(** C20: a configuration file protects what it restricts.  When the file is loaded, and after
    its last [auth basic] or [auth cookie] it has the commands [restrict] for a resource and
    [user] for some user, the server has an authentication object, and every request for the
    resource or below it needs authentication. *)
Theorem config_restricts_resource now name s s' :
  load_service_config now name s = Done tt s' ->
  exists file p,
    find_config_file name (pm_plugins (m_services s)) = Done file p
    /\ forall pre value post r,
         parse_config (default [] (file_content (default [] file))) = pre ++ cmd_auth value :: post ->
         value = str "basic" \/ value = str "cookie" -> Forall (fun cmd => ~ is_auth cmd) post ->
         r ∈ restricted_by post -> adds_user post = true ->
         exists a, m_auth_ptr (ps_server s') = Some a
                   /\ forall m, under (strip_trailing_slash r) (strip_trailing_slash (get_resource m)) ->
                                need_authentication m (config_auth_of a) = true.
Proof.
  intros E. unfold load_service_config, mbind, comp_bind in E. unfold lift_manager, lift in E.
  destruct (find_config_file name (pm_plugins (m_services s))) as [file p|p| |]; try done.
  exists file, p. split; [done|]. set (text := default [] _) in *.
  destruct (execute_all now (parse_config text) None _) as [a s1|s1| |] eqn:E1; try done.
  apply execute_all_auth in E1. injection E as <-. intros pre value post r Ep Hv Hn Hr Hu.
  rewrite Ep, auth_commands_app in E1. destruct (auth_commands now pre None) as [a0|]; [|done].
  cbn [mbind option_bind auth_commands auth_command] in E1.
  assert (exists a1, new_config_auth now value = Some a1 /\ config_auth_of a1 = new_auth new_user_manager)
    as (a1 & E2 & E3) by (destruct Hv as [->| ->]; eexists; split; reflexivity).
  rewrite E2 in E1. destruct (auth_commands_restricts now post a1 [] false Hn) as (a' & E4 & H').
  { rewrite E3. split; [constructor|by intros r' ?%elem_of_nil|done|done]. }
  rewrite E4 in E1. injection E1 as <-. rewrite app_nil_r, Hu in H'. destruct H' as [H1 H2 H3 H4].
  exists a'. split; [done|]. intros m Hm. apply (need_authentication_under _ _ (strip_trailing_slash r)).
  - by apply H4.
  - done.
  - apply H2. by rewrite elem_of_reverse.
  - done.
  - unfold auth_find_resource, find_resource. by rewrite H3.
Qed.

End Routes.

(** ** The authentication object as the server uses it *)

Lemma bind_Ok {A B} (m : res A) (k : A -> res B) b : m ≫= k = Ok b -> exists a, m = Ok a /\ k a = Ok b.
Proof. destruct m as [a|f]; [|done]. by exists a. Qed.

Section Authentication.
Context `{cfg : UserConfig}.

#[export] Instance config_authenticator : Authenticator config_auth := {|
  auth_of := config_auth_of;
  authenticate now rnd m c a :=
    match a with
    | with_basic b => '(ok, b', m', c') ← authenticate now rnd m c b; Ok (ok, with_basic b', m', c')
    | with_cookie b => '(ok, b', m', c') ← authenticate now rnd m c b; Ok (ok, with_cookie b', m', c')
    end
|}.

#[export] Program Instance config_auth_laws : AuthenticatorLaws config_auth := {|
  auth_ok now a := match a with with_basic b => auth_ok now b | with_cookie b => auth_ok now b end;
  exempt m a := match a with with_basic b => exempt m b | with_cookie b => exempt m b end
|}.
Next Obligation.
  intros now now' rnd m c a ok a' m' c' Hok Hn H. destruct a as [b|b]; cbn [authenticate config_authenticator] in H;
    apply bind_Ok in H as ([[[ok1 b1] m1] c1] & H1 & [= <- <- <- <-]);
    destruct (auth_preserved _ _ _ _ _ _ _ _ _ _ Hok Hn H1) as [H2 H3]; by split.
Qed.
Next Obligation.
  intros now now' rnd m c a a' m' c' Hok Hn H. destruct a as [b|b]; cbn [authenticate config_authenticator] in H;
    apply bind_Ok in H as ([[[ok1 b1] m1] c1] & H1 & [= -> <- <- <-]);
    by apply (auth_granted _ _ _ _ _ _ _ _ _ Hok Hn H1).
Qed.
Next Obligation.
  intros now rnd m c a a' m' c' H. destruct a as [b|b]; cbn [authenticate config_authenticator] in H;
    apply bind_Ok in H as ([[[ok1 b1] m1] c1] & H1 & [= -> <- <- <-]);
    by apply (auth_refused _ _ _ _ _ _ _ _ H1).
Qed.

End Authentication.

(** ** Examples and deviations *)

#[local] Existing Instance padding_config.
#[local] Existing Instance sample_os.
Definition sample_request (method : bytes) : message := set_method method (set_resource (str "/files/a.txt") new_request).

(** The file is in the cache, as it was, when it is asked for. *)
Lemma only_writes_change_files_witness :
  exists s' c',
    handle_file_request old_files (sample_request REQUEST_METHOD_PUT) (new_connection []) sample_service
      = Ok (s', new_files, answer_written c')
    /\ (new_files = old_files
        \/ exists p,
             m_writable sample_service = true /\ s' = sample_service
             /\ request_path (str "a.txt") sample_service = Some p
             /\ starts (m_directory sample_service) p = true).
Proof.
  eexists _, _. split; [vm_compute; reflexivity|]. edestruct (only_writes_change_files old_files
    (sample_request REQUEST_METHOD_PUT) (new_connection []) sample_service) as [H|(p & H1 & H2 & H3 & H4 & _)];
    [vm_compute; reflexivity|left; exact H|right; exists p; auto].
Defined.

(** A file that was changed within a second and kept its size is answered with the content that it
    had before. *)
Lemma unnoticed_change_served :
  exists s' f c',
    handle_file_request touched_files (sample_request REQUEST_METHOD_GET) (new_connection [])
      (foldl service_step sample_service [op_start 3 old_files])
    = Ok (s', touched_files, answer_sender (new_file_sender f (sample_request REQUEST_METHOD_GET) (new_connection []) 5))
    /\ run_sender touched_files (no_errors 1)
         (new_file_sender f (sample_request REQUEST_METHOD_GET) (new_connection []) 5) = Ok (send_finished c')
    /\ str "hello" `suffix_of` m_written c' /\ fs_read touched_files sample_file = Some (str "HELLO").
Proof.
  eexists _, (mk_disk_file sample_file (Some (Some <$> str "hello")) 5 7 (file_date 7) (str "text/plain")), _.
  split; [vm_compute; reflexivity|]. split; [vm_compute; reflexivity|]. split; [|reflexivity].
  apply (bool_decide_unpack _). vm_compute. reflexivity.
Qed.
(** C13: the input of a stream is the sequence of characters that arrive, when no wait ends
    before its operation.  However the data is
    cut into read operations, a program that looks at, takes and reads any numbers of
    characters gets exactly what it would get from a tape with these characters; it gets less only when a read
    operation has failed, and waits for ever only when no more arrives.  After it, up to ten of the
    characters it took can be put back one by one, the last one first, and are then read again. *)
Theorem stream_input ops c writes reads wakes :
  length (m_read_buffer c) = READ_BUFFER_SIZE -> Forall gives reads -> no_early_wake wakes ->
  let '(answers, more, n) := tape_gets ops (arriving reads) in
  match run_gets ops (new_stream_buffer c writes reads wakes) with
  | Done r s' =>
      r = (answers, more)
      /\ (if more : bool then
            forall k, (k <= min PUT_BACK_MAX n)%nat -> exists s1 s2,
              ungets k s' = Done (take k (rev (take n (arriving reads)))) s1
              /\ xsgetn k s1 = Done (drop (n - k) (take n (arriving reads))) s2
          else read_failed ∈ reads)
  | Deadlock => more = false /\ read_failed ∉ reads
  | _ => False
  end.
Proof.
  intros Hb Hr Hwk. destruct (new_input_ok c writes reads wakes Hb Hr Hwk) as (Hok & Hroom & Hf).
  pose proof (run_gets_spec ops [] _ Hok) as H. rewrite Hf in H. set (s := new_stream_buffer c writes reads wakes) in *.
  assert (no_failure s <-> read_failed ∉ reads) as Hnf.
  { unfold no_failure. change (sb_reads s) with reads. rewrite Forall_forall. split; [by intros Hn Hi; apply (Hn _ Hi)|].
    by intros Hn e Hi ->. }
  destruct (tape_gets ops (arriving reads)) as [[answers more] n]. destruct (run_gets ops s) as [r s'| | |]; try done.
  - destruct H as [-> H]. split; [done|]. destruct more.
    2: { destruct (decide (read_failed ∈ reads)); [done|]. exfalso. by apply H, Hnf. }
    destruct H as (H1 & H2 & H3). cbn [app] in H1, H2. specialize (H2 Hroom). unfold room in H2. intros k Hk.
    assert (length (take n (arriving reads)) = n) as Hn by (rewrite length_take; lia). rewrite Hn in H2.
    destruct (ungets_spec k _ s' H1) as (s1 & E1 & G1 & G2); [lia..|]. rewrite Hn in *.
    pose proof (run_get_gets (get_bytes k) _ s1 G1) as Hg. cbn [run_get wanted consumes] in Hg. unfold gets_from in Hg. rewrite G2 in Hg.
    set (back := drop (n - k) (take n (arriving reads))) in *. assert (length back = k) as Hbk by (unfold back; rewrite length_drop; lia).
    destruct (xsgetn k s1) as [answer s2| | |] eqn:Eg; try done.
    + destruct Hg as [-> _]. exists s1, s2. split; [done|]. rewrite Eg. by rewrite take_app_length' by lia.
    + destruct Hg as [Hg _]. rewrite length_app in Hg. lia.
  - destruct H as [-> H]. split; [done|]. by apply Hnf.
Qed.

(** C11: two streams over a connection carry what is written, when no wait of theirs ends before
    its operation.  When the write operations of one stream succeed, a program that writes any characters and blocks to it and ends with a
    flush comes to its end and has sent exactly what it wrote; and however the network cuts
    this, a program that reads from the stream at the other end gets what it asks for,
    character for character, as long as it asks for no more than was written. *)
Theorem stream_exchange ops gets answers n c1 writes1 reads1 wakes1 c2 writes2 wakes2 pieces :
  no_early_wake wakes1 -> no_early_wake wakes2 ->
  Forall (eq write_done) writes1 -> (2 * (length ops + 1) <= length writes1)%nat ->
  length (m_read_buffer c2) = READ_BUFFER_SIZE ->
  Forall (fun p => p <> [] /\ (length p <= READ_BUFFER_SIZE - PUT_BACK_MAX)%nat) pieces ->
  mjoin pieces = ops ≫= put_data -> tape_gets gets (ops ≫= put_data) = (answers, true, n) ->
  exists s1 s2,
    run_puts (ops ++ [put_flush]) (new_stream_buffer c1 writes1 reads1 wakes1) = Done true s1
    /\ m_written (m_conn_ptr s1) = m_written c1 ++ mjoin pieces /\ sb_pending s1 = []
    /\ run_gets gets (new_stream_buffer c2 writes2 (read_data <$> pieces) wakes2) = Done (answers, true) s2.
Proof.
  intros Hwk1 Hwk2 Hw Hlen Hb Hp Hj Ht. set (s := new_stream_buffer c1 writes1 reads1 wakes1).
  pose proof (new_out_ok c1 writes1 reads1 wakes1 Hwk1 : out_ok s) as Hl.
  pose proof (run_puts_puts (ops ++ [put_flush]) s Hl) as H. rewrite bind_app, length_app in H.
  change ([put_flush] ≫= put_data) with ([] : bytes) in H. rewrite app_nil_r in H. change (sb_writes s) with writes1 in H.
  destruct (run_puts (ops ++ [put_flush]) s) as [[] s1| | |] eqn:E; cbn [puts] in H; try done.
  2: { destruct H as [_ He]. apply Exists_exists in He as (e & Hi & Hne). exfalso. apply Hne. symmetry. by eapply Forall_forall in Hw. }
  2: { change (sb_writes s) with writes1 in H. cbn [length] in H. lia. }
  assert (sb_pending s1 = []) as Hnil by (apply (flushed_at_end _ _ _ Hl E); by rewrite last_snoc).
  assert (arriving (read_data <$> pieces) = mjoin pieces) as Harr.
  { clear -Hp. induction Hp as [|p ps [_ Hp] _ IH]; [done|]. cbn. rewrite IH, take_ge by done. done. }
  assert (Forall gives (read_data <$> pieces)) as Hg by (apply Forall_fmap; eapply Forall_impl; [exact Hp|]; by intros p [? _]).
  destruct (new_input_ok c2 writes2 (read_data <$> pieces) wakes2 Hb Hg Hwk2) as (Hok & _ & Hf).
  pose proof (run_gets_spec gets [] _ Hok) as Hgets. rewrite Hf, Harr, Hj, Ht in Hgets.
  destruct (run_gets gets _) as [r s2| | |]; try done; [|by destruct Hgets].
  destruct Hgets as [-> _]. exists s1, s2. split; [done|]. destruct H as (Ho & _). unfold sb_output in Ho.
  rewrite Hnil, !app_nil_r in Ho. by rewrite Hj.
Qed.

(** ** Witnesses *)

#[local] Transparent READ_BUFFER_SIZE WRITE_BUFFER_SIZE.

Definition sample_connection : connection := new_connection (replicate READ_BUFFER_SIZE NUL).

Lemma sample_connection_buffer : length (m_read_buffer sample_connection) = READ_BUFFER_SIZE.
Proof. apply length_replicate. Qed.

YOUR ASSIGNMENT: Show all lines from the entries that hold "Hroom".

TASK ANSWER:
  intros Hb Hr Hwk. destruct (new_input_ok c writes reads wakes Hb Hr Hwk) as (Hok & Hroom & Hf).
    destruct H as (H1 & H2 & H3). cbn [app] in H1, H2. specialize (H2 Hroom). unfold room in H2. intros k Hk.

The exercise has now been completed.